CWB Core
The CWB Core is the central component of the Corpus Workbench. The Core is often informally referred to simply as "CWB" since all other components depend on it. It consists of:
- A set of utility programs for setting up and manipulating corpus indexes
- CQP (the Corpus Query Processor): interactive command-line corpus query application
- A C API to the corpus library (CL) used by these programs, which gives direct low-level access to CWB-indexed corpora
CWB was originally designed for Unix, and today is mostly run on Linux distributions, Mac OS, and Windows.
The following is a general overview of how the different versions of CWB relate to one another.
- Early versions: in-house at the IMS Stuttgart; now obsolete.
- Version 3.0: first open source release; no longer supported.
- Versions 3.1, 3.2: modernisation and new development; no longer supported.
- Version 3.4: preparation for a new stable release; only recent releases supported.

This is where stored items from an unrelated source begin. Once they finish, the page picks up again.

Lemma placed_all_del (out : hpath) (w : Whiteouts) (es : list (string * TarEntry)) (fs : Fs) :
  Forall (λ e, is_normal e.1 = true → ∀ (q : hpath) n, placed e.2 out !! q = Some n → hidden out w q = false) es →
  del (hidden out w) (placed_all out es fs) = placed_all out es (del (hidden out w) fs).
Proof.
  intros Hes. revert fs. induction Hes as [|e es He Hes IH]; intros fs; [done|].
  unfold placed_all in *. cbn [foldl]. rewrite IH. destruct (is_normal e.1); [|done].
  f_equal. apply del_union_keep. by apply He.
Qed.

Lemma apply_layer_oci out blob fs fs' :
  fs_wf fs → no_overlap out blob → apply_layer out blob fs = (Ok tt, fs') →
  fs' = oci_layer out fs blob ∧ fs_wf fs'.
Proof.
  intros Hwf Hno. unfold apply_layer, oci_layer, no_overlap in *. destruct (tar_entries blob) as [es bad].
  cbn [fst] in *. destruct (unpack_entries out es no_whiteouts fs) as [[w|e|p] fs1] eqn:E; [|done..].
  destruct bad; [done|]. intros [= <-].
  destruct (unpack_entries_ok _ _ _ _ _ _ Hwf E) as (-> & -> & Hwf1).
  fold (asks es). destruct (removals_hidden out (asks es) _ Hwf1) as [-> Hwf2].
  split; [by apply placed_all_del|]. exact Hwf2.
Qed.

Lemma prefixes_spec p q : q ∈ prefixes p ↔ q `prefix_of` p ∧ q ≠ [].
Proof.
  revert q. induction p as [|c p IH]; intros q; cbn [prefixes].
  - split; [by intros []%elem_of_nil|]. intros [Hq Hne]. by apply prefix_nil_inv in Hq.
  - rewrite elem_of_cons, list_elem_of_fmap. split.
    + intros [->|(q' & -> & [Hq _]%IH)]; (split; [|done]); [apply prefix_cons, prefix_nil|by apply prefix_cons].
    + intros [Hq Hne]. destruct q as [|x q]; [done|].
      pose proof (prefix_cons_inv_1 _ _ _ _ Hq) as ->. apply prefix_cons_inv_2 in Hq.
      destruct q as [|y q]; [by left|]. right. exists (y :: q). split; [done|]. apply IH. by split.
Qed.

Lemma mkdirs_lookup (l : list hpath) (fs : Fs) q :
  foldl (λ fs q, <[q := HDir]> fs) fs l !! q = if bool_decide (q ∈ l) then Some HDir else fs !! q.
Proof.
  revert fs. induction l as [|x l IH]; intros fs; cbn [foldl]; [done|]. rewrite IH.
  destruct (decide (q ∈ l)) as [Hin|Hin].
  - rewrite !bool_decide_eq_true_2; [done|by right|done].
  - rewrite (bool_decide_eq_false_2 (q ∈ l)) by done. destruct (decide (q = x)) as [->|Hne].
    + rewrite bool_decide_eq_true_2 by by left. apply lookup_insert_eq.
    + rewrite bool_decide_eq_false_2 by (rewrite elem_of_cons; naive_solver).
      by apply lookup_insert_ne.
Qed.

Lemma create_dir_all_wf p fs fs' : fs_wf fs → create_dir_all p fs = (Ok tt, fs') → fs_wf fs'.
Proof.
  intros Hwf. unfold create_dir_all. destruct (existsb _ _) eqn:E; [done|]. intros [= <-] a b n.
  rewrite !mkdirs_lookup. intros Hb [Hab Hne] Ha.
  destruct (bool_decide_reflect (a ∈ prefixes p)) as [|Hap]; [done|].
  destruct (bool_decide_reflect (b ∈ prefixes p)) as [Hbp|_]; [|by eapply Hwf].
  exfalso. apply Hap. apply prefixes_spec in Hbp as [Hbp _]. apply prefixes_spec. split; [by etrans|done].
Qed.


End Extract.

(** ** Two layers at concrete values *)

(** An archive of one file each, that needs its directory to exist. *)
Definition demo_unpack (e : hpath * list byte) (out : hpath) (fs : Fs) : string + Fs :=
  let p := out ++ e.1 in
  if forallb (λ q, bool_decide (q = p) || is_dir fs q) (prefixes p) && negb (is_dir fs p) && negb (bool_decide (p = []))
  then inr (<[p := HFile e.2]> fs) else inl "no such directory".
#[local] Instance demo_tar : Tar := {|
  TarEntry := hpath * list byte;
  tar_entries := λ b, match b2z <$> b with
    | [1] => ([("a", (["a"], [x00])); ("b", (["b"], []))], None)
    | [2] => ([(".wh.a", ([], [])); ("c", (["c"], []))], None)
    | _ => ([("/etc/.wh.passwd", ([], []))], None) end;
  unpack_in := demo_unpack |}.

Lemma demo_confined : unpack_confined.
Proof.
  intros e out fs fs' q. cbn. unfold demo_unpack. destruct (_ && _); [|done]. intros [= <-] Hq.
  apply lookup_insert_ne. intros <-. apply Hq. by apply prefix_app_r.
Qed.

Definition demo_placed (e : hpath * list byte) (out : hpath) : Fs := {[ out ++ e.1 := HFile e.2 ]}.
Lemma demo_placed_ok e out fs fs' :
  fs_wf fs → unpack_in e out fs = inr fs' → fs' = demo_placed e out ∪ fs ∧ fs_wf fs'.
Proof.
  intros Hwf. cbn. unfold demo_unpack. set (p := out ++ e.1).
  destruct (_ && _ && _) eqn:E; [|done]. intros [= <-]. apply andb_prop in E as [[Hdirs Hp]%andb_prop Hne].
  split; [apply insert_union_singleton_l|]. intros a b n Hb [Hab Hab'] Ha.
  assert (Hpd : fs !! p ≠ Some HDir).
  { intros Hd. unfold is_dir in Hp. by rewrite bool_decide_eq_true_2 in Hp by by right. }
  destruct (decide (b = p)) as [->|Hbp].
  - rewrite lookup_insert_ne by done. rewrite forallb_forall in Hdirs.
    specialize (Hdirs a). rewrite <- list_elem_of_In, prefixes_spec in Hdirs. specialize (Hdirs (conj Hab Ha)).
    rewrite bool_decide_eq_false_2 in Hdirs by done. unfold is_dir in Hdirs. cbn in Hdirs.
    by apply bool_decide_eq_true_1 in Hdirs as [|].
  - rewrite lookup_insert_ne in Hb by done. pose proof (Hwf a b n Hb (conj Hab Hab') Ha) as Had.
    destruct (decide (a = p)) as [->|]; [done|]. by rewrite lookup_insert_ne.
Qed.

Definition demo_layer (digest : string) : OciDescriptor :=
  {| od_media_type := ""; od_digest := "sha256:" +:+ digest; od_size := 0; od_platform := None |}.
Definition demo_blobs (l : list (string * Z)) : Disk :=
  {| files := list_to_map ((λ '(n, z), ("/l/blobs/sha256/" +:+ n, [z2b z])) <$> l); faults := [] |}.

Lemma demo_disk_cases l layer blob :
  files (demo_blobs l) !! descriptor_to_blob_path "/l" layer = Some blob → ∃ n z, (n, z) ∈ l ∧ blob = [z2b z].
Proof.
  intros Hb. apply elem_of_list_to_map_2 in Hb. apply list_elem_of_fmap in Hb as ([n z] & [= _ ->] & Hin).
  by exists n, z.
Qed.


Lemma demo_placed_lookup e out q n : demo_placed e out !! q = Some n → q = out ++ e.1.
Proof. unfold demo_placed. by intros [-> _]%lookup_singleton_Some. Qed.
Lemma demo_no_overlap1 : no_overlap demo_placed ["out"] [z2b 1].
Proof.
  assert (E : tar_entries [z2b 1] = ([("a", (["a"], [x00])); ("b", (["b"], []))], None)) by by vm_compute.
  unfold no_overlap. rewrite E. cbn [fst].
  repeat apply Forall_cons_2; [..|apply Forall_nil_2]; intros _ q m ->%demo_placed_lookup; by vm_compute.
Qed.
Lemma demo_no_overlap2 : no_overlap demo_placed ["out"] [z2b 2].
Proof.
  assert (E : tar_entries [z2b 2] = ([(".wh.a", ([], [])); ("c", (["c"], []))], None)) by by vm_compute.
  unfold no_overlap. rewrite E. cbn [fst]. repeat apply Forall_cons_2; [..|apply Forall_nil_2]; intros Hn q m ->%demo_placed_lookup;
    [by vm_compute in Hn|by vm_compute].
Qed.

(* ===== verification/Caches.v ===== *)
(** * The rootfs, snapshot and image caches (nova-runtime: image/rootfs_cache.rs,
    snapshot_cache.rs, image/cache.rs)

    Three indexes over files, saved like the blob store's.  Values of a map
    come in an order the source does not choose, so that [evict] takes it as
    an argument. *)

From stdpp Require Import sorting.
From S2P Require Import Prelude Pool Wasm Sandbox Store Oci.

(** ** Image formats and infos (pull.rs) *)

Inductive ImageFormat : Type := Raw | Qcow2 | Initramfs.
Definition format_text (f : ImageFormat) : string :=
  match f with Raw => "raw" | Qcow2 => "qcow2" | Initramfs => "initramfs" end.

Record ImageInfo : Type := {
  info_ref : string;
  info_digest : string;
  info_rootfs : string;
  info_format : ImageFormat;
  info_size : Z;
  info_config : option OciConfig;
}.

(** ** The rootfs cache *)

Inductive CloneStrategy : Type := Reflink | Hardlink | Copy.

Record RootfsCacheEntry : Type := {
  manifest_digest : string;
  image_ref : string;
  rootfs_filename : string;
  format : ImageFormat;
  size_bytes : Z;
  content_digest : string;
  created_at : Z;
  use_count : Z;
}.

Definition RootfsCacheIndex : Type := gmap string RootfsCacheEntry.

Record RootfsCache : Type := {
  cache_dir : string;
  entries : RootfsCacheIndex;
  clone_strategy : CloneStrategy;
}.

Definition set_entries (c : RootfsCache) (m : RootfsCacheIndex) : RootfsCache :=
  {| cache_dir := cache_dir c; entries := m; clone_strategy := clone_strategy c |}.

Section RootfsCache.
Context `{Serde RootfsCacheIndex}.

Definition rootfs_index : string := "rootfs_index.json".

(** [detect_clone_strategy_for_dir]: hard links are tried, with [linked] the
    result of [hard_link]; the test files are removed again. *)
Definition detect_clone_strategy (linked : bool) (dir : string) : stm Disk string CloneStrategy := λ d,
  let src := join dir ".clone_test_src" in
  match fs_write src (string_bytes "test") d with
  | (Ok _, d1) =>
      let d2 := (fs_remove_file src d1).2 in
      (Ok (if linked then Hardlink else Copy), d2)
  | (_, d1) => (Ok Copy, d1)
  end.

Definition rootfs_open (linked : bool) (dir : string) : stm Disk RuntimeError RootfsCache := λ d,
  let finish i d :=
    let '(r, d') := detect_clone_strategy linked dir d in
    (Ok {| cache_dir := dir; entries := i;
           clone_strategy := match r with Ok s => s | _ => Copy end |}, d') in
  match load_json dir rootfs_index d with
  | (Ok None, d) => finish ∅ d
  | (Ok (Some (inr i)), d) => finish i d
  | (Ok (Some (inl e)), d) => (Err (Cache ("failed to parse rootfs cache index: " +:+ e)), d)
  | (Err e, d) => (Err (Io e), d)
  | (Panic p, d) => (Panic p, d)
  end.

Definition rootfs_contains (c : RootfsCache) (d : Disk) (md : string) : bool :=
  match entries c !! md with
  | Some e => exists_file d (join (cache_dir c) (rootfs_filename e))
  | None => false
  end.

Definition rootfs_flush : stm (RootfsCache * Disk) RuntimeError unit := λ '(c, d),
  io (save_index (cache_dir c) rootfs_index (entries c)) (c, d).

Definition rootfs_insert (md iref rootfs : string) (f : ImageFormat) (cd : string) (now : Z)
    : stm (RootfsCache * Disk) RuntimeError unit := λ '(c, d),
  let digest_hex := match strip_prefix "sha256:" md with Some h => h | None => md end in
  let filename := "rootfs_" +:+ digest_hex +:+ ".cpio" in
  let cached := join (cache_dir c) filename in
  (io (fs_copy rootfs cached) ≫= λ _,
   io (fs_size cached) ≫= λ n,
   modify (λ '(c, d), (set_entries c (<[md :=
     {| manifest_digest := md; image_ref := iref; rootfs_filename := filename; format := f;
        size_bytes := n; content_digest := cd; created_at := now; use_count := 0 |}]> (entries c)), d))
   ≫= λ _, rootfs_flush) (c, d).

(** [clone_file] always copies, whatever the strategy. *)
Definition clone_file (src dst : string) : stm Disk string unit := λ d,
  ((if exists_file d dst then fs_remove_file dst else mret tt) ≫= λ _, fs_copy src dst) d.

Definition bump (e : RootfsCacheEntry) : RootfsCacheEntry :=
  {| manifest_digest := manifest_digest e; image_ref := image_ref e;
     rootfs_filename := rootfs_filename e; format := format e; size_bytes := size_bytes e;
     content_digest := content_digest e; created_at := created_at e;
     use_count := wrap64 (use_count e + 1) |}.

Definition clone_rootfs (md target : string) : stm (RootfsCache * Disk) RuntimeError unit := λ '(c, d),
  match entries c !! md with
  | None => (Err (Cache ("rootfs not cached: " +:+ md)), (c, d))
  | Some e =>
      let c1 := set_entries c (<[md := bump e]> (entries c)) in
      let src := join (cache_dir c) (rootfs_filename e) in
      if negb (exists_file d src) then (Err (Cache ("cached rootfs file missing: " +:+ src)), (c1, d))
      else (io (clone_file src target) ≫= λ _, rootfs_flush) (c1, d)
  end.

(** [sort_by_key(|e| e.use_count)] is stable. *)
Fixpoint insert_by_use (e : RootfsCacheEntry) (l : list RootfsCacheEntry) : list RootfsCacheEntry :=
  match l with
  | [] => [e]
  | x :: l' => if use_count e <=? use_count x then e :: l else x :: insert_by_use e l'
  end.
Fixpoint sort_by_use (l : list RootfsCacheEntry) : list RootfsCacheEntry :=
  match l with [] => [] | e :: l => insert_by_use e (sort_by_use l) end.

Definition sum_sizes (l : list RootfsCacheEntry) : Z := foldr (λ e n, size_bytes e + n) 0 l.

(** The eviction loop: removed entries, the new index and the total left. *)
Fixpoint evict_loop (max : Z) (es : list RootfsCacheEntry) (current evicted : Z)
    : stm (RootfsCache * Disk) RuntimeError Z := λ '(c, d),
  match es with
  | [] => (Ok evicted, (c, d))
  | e :: es =>
      if current <=? max then (Ok evicted, (c, d)) else
      let d1 := (fs_remove_file (join (cache_dir c) (rootfs_filename e)) d).2 in
      let c1 := set_entries c (delete (manifest_digest e) (entries c)) in
      evict_loop max es (Z.max 0 (current - size_bytes e)) (evicted + 1) (c1, d1)
  end.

- Version 3.5: current stable release.
A detailed list of changes to the core over time can be found in the CHANGES
files distributed along with its code.
How it works
The core of CWB is written (mostly) in C and manipulates indexes of corpus data at a low level. It consists of a library for direct data acesss (the Corpus Library, or CL), and programs that build on this library (CQP and the utlities). It is intentionally not very user friendly. Most users interact with it via software that builds on top of it, particularly CWB/Perl and CQPweb.
How to install
There are two ways to install CWB: from a packaged release for your operating system, or by compiling from the source code.
- Release packages and source code packages can be downloaded from here; note there are distinct instructions for different platforms.
- Advanced access to the repository version of the CWB Core is explained here.
Read more
To learn more about the CWB core, see:
- Evert and Hardie 2011 (see publications list)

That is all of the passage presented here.